Vamos para as ruas, mais um ciclo está sendo encerrado.
Está chegando a hora de escolhermos pessoas para guiarem nosso país.
Pessoas que poderão arruinar ou melhorar a vida de nossa população.
Em um país protecionista ao grande e opressor do pequeno, reina o individualismo da população.
A elite exige privilégios e regalias, empresas grandes ganham redução de impostos, terrenos para ampliação de suas dependências, os chamados incentivos fiscais.

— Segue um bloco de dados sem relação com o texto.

Lemma own_dir_after m va e :
  tables_ok m -> own_dir m -> 0 <= va < 2 ^ 32 -> present (pde_of m va) = true -> PDE_IDX va <> 1023 ->
  (pgdir m <> 0 -> pgdir m / 4096 <> va / 4096) ->
  own_dir (set_phys (put (phys m) (frame (pde_of m va) + 4 * PTE_IDX va) e) m).
Proof.
  intros H [?|(Hp & Hr & Hne & Ht)] Hva Hpr Hi Hpg; [by left|right]. split_and!; [exact Hp|apply Hr|apply Hr|exact Hne|].
  destruct (put_entry_ok m va e H Hva Hpr Hi) as (_ & _ & Hf). simpl. rewrite <-Ht. apply Hf; [done..|].
  rewrite same_page by done. by apply Hpg.
Qed.

Lemma put_page_present_ok m va p :
  tables_ok m -> own_dir m -> 0 <= va < 2 ^ 32 -> PDE_IDX va <> 1023 ->
  (pgdir m <> 0 -> pgdir m / 4096 <> va / 4096) -> present (pde_of m va) = true ->
  put_page va p m = Ok (tt, set_phys (put (phys m) (frame (pde_of m va) + 4 * PTE_IDX va) (entry_of p)) m).
Proof.
  intros H Hd Hva Hi Hpg Hp. set (m' := set_phys _ m).
  destruct (put_entry_ok m va (entry_of p) H Hva Hp Hi) as (H' & _ & _). fold m' in H'.
  pose proof (own_dir_after m va (entry_of p) H Hd Hva Hp Hi Hpg) as Hd'. fold m' in Hd'.
  unfold put_page, put_page_with. run (load_ok m _ _ (translate_pde_ptr m va H Hva)).
  fold (pde_of m va). rewrite Hp. run (load_ok m _ _ (translate_pte_ptr m va H Hva Hp)).
  erewrite bind_ok; [by apply invalidate_ok|].
  case_match; (etrans; [eapply store_ok, translate_pte_ptr; done|reflexivity]).
Qed.

(** A page table created at a frame that holds no table: first the entry of
    the directory, then the cleared page. *)
Definition fresh_table m (f : Z) : Prop :=
  f mod 4096 = 0 /\ 0 <= f < 2 ^ 32 /\
  forall i, 0 <= i < 1024 -> present (phys m (cr3 m + 4 * i)) = true -> frame (phys m (cr3 m + 4 * i)) <> f.
Definition cleared (p : Z -> Z) (f : Z) : Z -> Z := fun a => if (f <=? a) && (a <? f + PG_SIZE) then 0 else p a.

Lemma cleared_in p f o : 0 <= o < 4096 -> cleared p f (f + o) = 0.
Proof.
  intros. unfold cleared, PG_SIZE. by rewrite (proj2 (Z.leb_le _ _)), (proj2 (Z.ltb_lt _ _)) by lia.
Qed.
Lemma cleared_out p f a o : f mod 4096 = 0 -> a mod 4096 = 0 -> a <> f -> 0 <= o < 4096 -> cleared p f (a + o) = p (a + o).
Proof.
  intros Hf Ha Hne Ho. unfold cleared, PG_SIZE. case_match eqn:E; [|done]. zb.
  exfalso. refine (pages_apart a f o (a + o - f) Ha Hf Hne Ho _ _); lia.
Qed.

Lemma fresh_not_dir m f : tables_ok m -> fresh_table m f -> cr3 m <> f.
Proof.
  intros H (_ & _ & Hf) E. destruct (to_cr3 _ H) as [Hc Hm].
  destruct (entry_spec _ Hm Hc) as (_ & Hfr & Hp & _).
  apply (Hf 1023); [lia|by rewrite (to_self _ H)|by rewrite (to_self _ H), Hfr].
Qed.

Lemma new_entry_ok m va f :
  tables_ok m -> fresh_table m f -> 0 <= va < 2 ^ 32 -> present (pde_of m va) = false -> PDE_IDX va <> 1023 ->
  tables_ok (set_phys (put (phys m) (cr3 m + 4 * PDE_IDX va) (entry_of f)) m).
Proof.
  intros H (Hfm & Hfr & Hff) Hva Hp Hne. pose proof (pde_idx_range va Hva).
  destruct (entry_spec f Hfm Hfr) as (_ & Ef & Ep & Er). destruct H as [H1 H2 H3 H4].
  split; change (cr3 (set_phys _ m)) with (cr3 m); cbn [phys set_phys].
  - done.
  - rewrite put_ne by lia. done.
  - intros i Hi. unfold put. case_match; auto.
  - intros i j Hi Hj. unfold put.
    destruct (Z.eqb_spec (cr3 m + 4 * i) (cr3 m + 4 * PDE_IDX va)), (Z.eqb_spec (cr3 m + 4 * j) (cr3 m + 4 * PDE_IDX va));
      try lia; rewrite ?Ef, ?Ep; intros Hpi Hpj E; [exfalso|exfalso|].
    + by apply (Hff j).
    + by apply (Hff i).
    + by apply H4.
Qed.

Lemma new_table_ok m va f :
  tables_ok m -> fresh_table m f -> 0 <= va < 2 ^ 32 -> present (pde_of m va) = false -> PDE_IDX va <> 1023 ->
  let m' := set_phys (cleared (put (phys m) (cr3 m + 4 * PDE_IDX va) (entry_of f)) f) m in
  tables_ok m' /\ pde_of m' va = entry_of f /\ phys m' (f + 4 * PTE_IDX va) = 0 /\
  (forall vb, 0 <= vb < 2 ^ 32 -> PDE_IDX vb <> 1023 -> translate m' vb = translate m vb).
Proof.
  intros H Hfr Hva Hp Hne m'. pose proof (pde_idx_range va Hva) as Hd. pose proof (pte_idx_range va ltac:(lia)) as Ht.
  pose proof (new_entry_ok m va f H Hfr Hva Hp Hne) as H'. pose proof (fresh_not_dir m f H Hfr) as Hnd.
  destruct Hfr as (Hfm & Hfr & Hff). destruct (entry_spec f Hfm Hfr) as (_ & Ef & Ep & Er).
  destruct (to_cr3 _ H) as [Hc Hm].
  assert (forall i, 0 <= i < 1024 -> phys m' (cr3 m + 4 * i) = put (phys m) (cr3 m + 4 * PDE_IDX va) (entry_of f) (cr3 m + 4 * i)) as Hdir.
  { intros i Hi. apply cleared_out; [done..|lia]. }
  split_and!.
  - destruct H' as [H1 H2 H3 H4]. cbn [phys set_phys cr3] in *. split; change (cr3 m') with (cr3 m).
    + done.
    + by rewrite (Hdir 1023).
    + intros i Hi. rewrite Hdir by done. auto.
    + intros i j Hi Hj. rewrite !Hdir by done. auto.
  - unfold pde_of. change (cr3 m') with (cr3 m). by rewrite Hdir, put_eq by lia.
  - apply cleared_in. lia.
  - intros vb Hvb Hnb. pose proof (pde_idx_range vb Hvb). pose proof (pte_idx_range vb).
    rewrite !translate_walk. unfold walk. change (cr3 m') with (cr3 m). rewrite Hdir by lia.
    destruct (decide (PDE_IDX vb = PDE_IDX va)) as [Ed|Ed].
    + rewrite Ed, put_eq, Ep, Ef. fold (pde_of m va). rewrite Hp. simpl. by rewrite cleared_in by lia.
    + rewrite put_ne by lia. destruct (present (phys m (cr3 m + 4 * PDE_IDX vb))) eqn:Hpb; [|done].
      destruct (frame_aligned (phys m (cr3 m + 4 * PDE_IDX vb))) as [Hba _]; [by apply (to_range _ H)|].
      simpl. rewrite cleared_out; [|exact Hfm|exact Hba|by apply Hff|lia].
      rewrite put_ne; [done|]. apply pages_apart; [exact Hba|exact Hm| |lia|lia].
      intros E. apply Hnb. destruct (entry_spec _ Hm Hc) as (_ & Hfs & Hps & _).
      apply (to_distinct _ H); [lia|lia|done|by rewrite (to_self _ H)|]. by rewrite (to_self _ H), Hfs.
Qed.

O mais interessante, é o fato dessas empresas, poderem pagar por cada pedido, mas mesmo assim são contempladas, pois a maioria das exigências acaba sendo atendida.
A população carente implora, pela dignidade de ter um trabalho que lhe traga seu próprio sustento, evitando a humilhação de ter que pedir esmola para sobreviver.
Uma população que paga uma das maiores cargas tributaria do mundo, mas que na hora de analisar o custo benefício, gera mortes por negligência, desemprego, violência e impunidade.
Nosso sistema de saúde é tão bom, que já tivemos inúmeros casos de governantes que precisaram ser internados em hospitais particulares, para serem submetidos a procedimentos cirúrgicos, pois a vida deles é de suma importância e não deve ser arriscada em hospitais super lotados, com falta de aparelhos e muitas vezes com profissionais que falta capacitação e responsabilidade com a vida alheia.
A vida do povo simples pode ser arriscada, pois a maioria da população tem a única finalidade de pagar impostos, e temos muitas cartas para descartar com o descaso da saúde publica.
Chegamos ao cumulo do absurdo, de pessoas que estão com um simples resfriado, passarem o dia em contato com pacientes com doenças graves, que são transmissíveis pelo ar, todos aglomerados iguais gado esperando para serem abatidos.
Sem uma simples triagem, pessoas quando conseguem retornar a seus lares, podem voltar piores de que quando chegaram, sem contar que muitas são diagnosticadas erroneamente, gerando cirurgias de retirada de apêndice, medicação para cardíacos, quando um simples antibiótico para gripe resolveria o problema.
Parece piada, mas pessoas mantêm relações sexuais em banheiros de escolas publicas, muitos colégios se tornaram apologia ao sexo, pois ou você pratica ou será discriminado, recebendo a conotação de “careta”.
Professores são cada vez mais maltratados, por pessoas que nosso manuscrito escrito em pergaminho e denominado de Estatuto da Criança e do Adolescente, insiste em classificar homens e mulheres formados, aptos para cometerem crimes, terem filhos e largarem em um lixão, em simples crianças.
Nossa esperança se renova a cada ano eleitoral, pois tudo que é inviável, esquecido, ignorado em dois, três e quatro anos de mandato, é concluído no ano mágico que recebe o belo nome de:
“Ano eleitoral”.
A matemática, na minha época de colégio era descrita como uma ciência exata.
Com tudo que estamos presenciando, eu tenho minhas duvidas quanto à veracidade dessa teoria.
Para uma matéria que é repleta de fórmulas precisas, não conseguir explicar, o porquê de políticos não concluírem promessas eleitorais, em um prazo de 730, 1095 dias, mas no “ano mágico” que a ciência diz ter apenas 365 dias, milagres são presenciados.
Escolas são entregues, aposentados ganham aumento, criminosos de alta periculosidade são finalmente presos e leis, por incrível que pareça , são criadas para beneficiar nós simples mortais, que recebemos o nome de população.
Minha humilde sugestão é pararmos de reclamar do “ano mágico”, porque de todos os anos que a maioria dos políticos tem para nos ajudar, apenas esse realmente torna-se funcional para beneficiar a população.
E vamos criar mandatos, de apenas um ano de duração, pois assim todos os políticos temerão a perda de suas regalias, e agirão em prol da população, pois todo ano seria uma nova eleição.